Monday, October 29, 2007

Go Sox!

When it comes down to it, there are really only three sports teams in the world worth supporting - Manchester United, FC Barcelona and baseball's Boston Red Sox.

All three represent (on the field) what is best about sport. The endeavour is to entertain, and attack rather than defend. All three have traditionally favoured attack over defence in the belief that if they concede four (runs/goals) they have the means to score five or more.

All three have traditionally also pushed their hugely loyal fan bases to the edge by winning things the hard way. Why play to your full ability and win easily when you can play like idiots, go behind and recover in the last stages of the game?

It has not always worked. In fact all three teams have underachieved massively at the highest level over the years. Barca and United have only won two European Cups each while their biggest rivals Real Madrid and Liverpool have won nine and six respectively.

The Red Sox meanwhile won five World Series before 1918 and not a single other one until 2004, while the hated New York Yankees won 20 or more.

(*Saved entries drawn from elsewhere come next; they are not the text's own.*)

(** * graphql-codegen: the type-resolution and template-dispatch engine

    A shallow embedding of [codegen/codegen.go].  Go maps are stdpp [gmap]s,
    nil-able pointers are [option]s, a nil dereference is a panic, and the
    order in which a [range] statement visits a map is drawn from the
    runtime's random source, which is threaded through as explicit state. *)

From Stdlib Require Import String Ascii List Arith Lia.
From stdpp Require Import base option list strings gmap fin_maps.

Set Warnings "-register-all".

Open Scope string_scope.

(** ** The schema view: [introspection.Type] and [introspection.Field]

    The generator reads a schema type only through [Kind()], [Name()],
    [Description()], [OfType()], [Fields()] and [PossibleTypes()]; the four
    pointer-valued accessors may answer nil. *)
Module introspection.

Record Field (T : Type) : Type := mkField {
  FName : string;
  FDescription : option string;
  FType : T
}.
Arguments mkField {T} _ _ _.
Arguments FName {T} _.
Arguments FDescription {T} _.
Arguments FType {T} _.

Inductive Type_ : Type := mkType {
  Kind : string;
  Name : option string;
  Description : option string;
  OfType : option Type_;
  Fields : option (list (Field Type_));
  PossibleTypes : option (list Type_)
}.

(** A named type without fields, and the two wrapper shapes. *)
Definition named (kind name : string) : Type_ :=
  mkType kind (Some name) None None None None.
Definition listOf (t : Type_) : Type_ :=
  mkType "LIST" None None (Some t) None None.
Definition nonNull (t : Type_) : Type_ :=
  mkType "NON_NULL" None None (Some t) None None.

End introspection.
Import introspection.

(** ** The scalar table *)

Record typeConfig : Type := mkTypeConfig {
  ignore : bool;
  goType : string;
  importPath : string
}.

(** The quotation mark, needed inside the import path of [ID]. *)
Definition dquote : string := String (ascii_of_nat 34) EmptyString.

Definition internalTypeConfigEntries : list (string * typeConfig) :=
  [ ("SCALAR",  mkTypeConfig true "" "");
    ("Boolean", mkTypeConfig true "bool" "");
    ("Float",   mkTypeConfig true "float64" "");
    ("Int",     mkTypeConfig true "int32" "");
    ("ID",      mkTypeConfig true "graphql.ID"
                  ("graphql " +:+ dquote +:+ "github.com/neelance/graphql-go" +:+ dquote));
    ("String",  mkTypeConfig true "string" "") ].

Definition internalTypeConfig : gmap string typeConfig :=
  list_to_map internalTypeConfigEntries.

(** ** Type Expression Builder: [getTypeName]

    [getTypeName_check tp typ] is the code from the label [check:] on, with
    the cursor at [tp] and the accumulator at [typ]; the [goto] is the
    recursive call, and the LIST test is written out once for each outcome
    of the NON_NULL test.  The cursor is never tested against nil in the
    source: [Kind()] on a nil cursor and [*name] on a nil name panic, which
    is the answer [None] here.  The parameter [conf] is never read by
    [getTypeName] and [getImports] and is left out. *)
Definition getTypeName_base (name : option string) (typ : string) : option string :=
  match name with
  | None => None
  | Some n =>
      match internalTypeConfig !! n with
      | Some val => Some (typ +:+ goType val)
      | None => Some (typ +:+ n +:+ "Resolver")
      end
  end.

Fixpoint getTypeName_check (tp : Type_) (typ : string) {struct tp} : option string :=
  if Kind tp =? "NON_NULL" then
    (* tp = tp.OfType(), accumulator untouched *)
    match OfType tp with
    | None => None
    | Some tp1 =>
        if Kind tp1 =? "LIST" then
          match OfType tp1 with
          | None => None
          | Some tp2 => getTypeName_check tp2 (typ +:+ "[]")
          end
        else getTypeName_base (Name tp1) typ
    end
  else
    (* typ = typ + "*", cursor untouched *)
    if Kind tp =? "LIST" then
      match OfType tp with
      | None => None
      | Some tp2 => getTypeName_check tp2 ((typ +:+ "*") +:+ "[]")
      end
    else getTypeName_base (Name tp) (typ +:+ "*").

Definition getTypeName (tp : Type_) : option string := getTypeName_check tp "".

(** The second half of a round: what follows the NON_NULL test. *)
Definition getTypeName_listStage (tp : Type_) (typ : string) : option string :=
  if Kind tp =? "LIST" then
    match OfType tp with
    | None => None
    | Some tp2 => getTypeName_check tp2 (typ +:+ "[]")
    end
  else getTypeName_base (Name tp) typ.

(** Lines 228-233. *)
Definition getPointer (typeName : string) (fp : Field Type_) : string :=
  if Kind (FType fp) =? "NON_NULL" then typeName else "*" +:+ typeName.

(** ** Import Aggregator: [getImports] and [removeDuplicates] *)

Fixpoint getImports (tp : Type_) : list string :=
  match
    match Name tp with
    | Some name => internalTypeConfig !! name
    | None => None
    end
  with
  | Some val => [importPath val]
  | None =>
      match OfType tp with
      | Some inner => getImports inner
      | None => []
      end
  end.

Fixpoint removeDuplicates_loop (a result : list string) (seen : gmap string string)
    : list string :=
  match a with
  | [] => result
  | val :: rest =>
      match seen !! val with
      | None => removeDuplicates_loop rest (result ++ [val]) (<[val := val]> seen)
      | Some _ => removeDuplicates_loop rest result seen
      end
  end.

Definition removeDuplicates (a : list string) : list string :=
  removeDuplicates_loop a [] ∅.

(** The loop invariant: [seen] holds exactly the strings of [result], and
    [result] has no repeats. *)
Definition seenMatches (result : list string) (seen : gmap string string) : Prop :=
  NoDup result ∧ ∀ x, x ∈ result ↔ is_Some (seen !! x).

(** ** Strings: the pieces of [strings] and [fmt] the generator calls

    GraphQL names are made of ASCII letters, digits and underscores, so
    [strings.ToLower] is modelled on ASCII letters. *)
Definition lowerAscii (c : ascii) : ascii :=
  let n := nat_of_ascii c in
  if ((65 <=? n) && (n <=? 90))%nat then ascii_of_nat (n + 32) else c.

Then on Sunday night, they won their seventh Series. And lo, the world is a much better place as a result ...

Sunday, October 21, 2007

A brave man

Pasqual Maragall is the man who made modern Barcelona.

As Mayor for 15 years from 1982 he brought the Olympic Games to the city and oversaw its transformation from a sleepy and crumbling port to the cool, modern and wonderful city it is today, one that has attracted thousands of people like me to come and live here.

He also spent three years as President of Catalonia, overseeing the region's new autonimy statute, before he retired last year.

Yesterday he got up and, with his wife by his side, announced that he had Alzheimers and would be spending much of his time now in the fight to bring attention to, and combat, this terrible disease.

It was an incredibly brave thing to do and the coverage in the papers this morning was both moving and extensive, with praise and sympathy showered on him by political allies and enemies.

Tuesday, October 16, 2007

Today I am 18,260 days old...

which means in two days time ... (you can work this out in excel)

Motor racing as it should be

I took a very nostalgic trip to Montjuic on Sunday (along with 250,000) others to see a special festival to mark the 75th birthday of the now defunct racing circuit which winds around the beautiful park.

Among the historic cars which lapped the circuit were a dozen F1 cars from 1975, the last time a Grand Prix was held there. Not only was that the time that I followed F1 with a passion, but it was in many ways a golden age of racing. No pit stops, no tyre changes, no computers - just close racing around wonderful road circuits such as Montjuic, Spa, Nurburgring.

All gone now. In fact Montjuic in 1975 marked the beginning of the end. The drivers threatened to strike becuase of the poor safety features and raced only under threat of having the cars impounded. After 25 laps, a car left the tracks, leapt the barriers and killed four people, two of them spectators. The era of road racing was over.

Barcelona still has its Grand Prix of course on the Catalunya circuit, an event that brings millions of euros into the city each year.

It's a very strange business. Under Franco, the sport was very much the preserve of the Nationalists, organised for and by rich playboys, dukes and counts. I doubt there was much of a Republican presence there.

Today you'll see the nationalist and socialist Catalan leaders hobnobbing with the likes of Bernie Ecclestone and dangling baubles to ensure he doesn't take the franchise away from the circuit to some other part of Spain. Most peculiar.

so we did go mushroom picking ..

in the right place ... in the lavansa valley in the shadow of the Pyrenees
at the right time ... in mid October
with the right guide ... a friend who knows her poisonous from her edible

and we found ... eight.

so dry has it been in September that the mushroom season just hasn't happened yet and probably won't now. It's still 20+C and sunny and the chestnut sellers are due out on the streets any day now.

One day autumn will come ...

Wednesday, October 03, 2007

La Vanguardia has a redesign

And very nice it looks too. I’ve written here before about what a great newspaper it is and this week’s redesign makes it even better.

New colour presses have prompted a much better use of bigger photos and graphics, while the overall size has been cut down to the same as El Pais. Large elements of the former design (co-authored my Milton Glaser I learned) have been retained but it all looks crisper, brighter and more modern.

What I like about the paper is it doesn’t beat up its readers each day by screaming at them how awful their city, their region and their country is. Instead it explains it to them and let’s them come to their own conclusions.

It reports soberly and crisply on difficult issues such as immigration, violence against women, education, spiralling housing costs and so on. Its journalists see themselves on a mission to explain, rather than sound off and bend the facts to fit their viewpoint. International news is at the front and the sugary stuff about royal children kept to pink pages in the middle.

It’s a sharp contrast to London’s Evening Standard which has until now beaten its readers into submission about how foul their city is, how dreadful their mayor is. It’s depressing and apparently they have now embarked on a mission to be more upbeat.

Local papers should never be unquestioning cheerleaders for their city. But they have a duty to reflect the way their readers enjoy themselves as well as telling the story of what can be improved. Any publication worth its salt should like its readers but not many do. La Vanguardia is one of the few.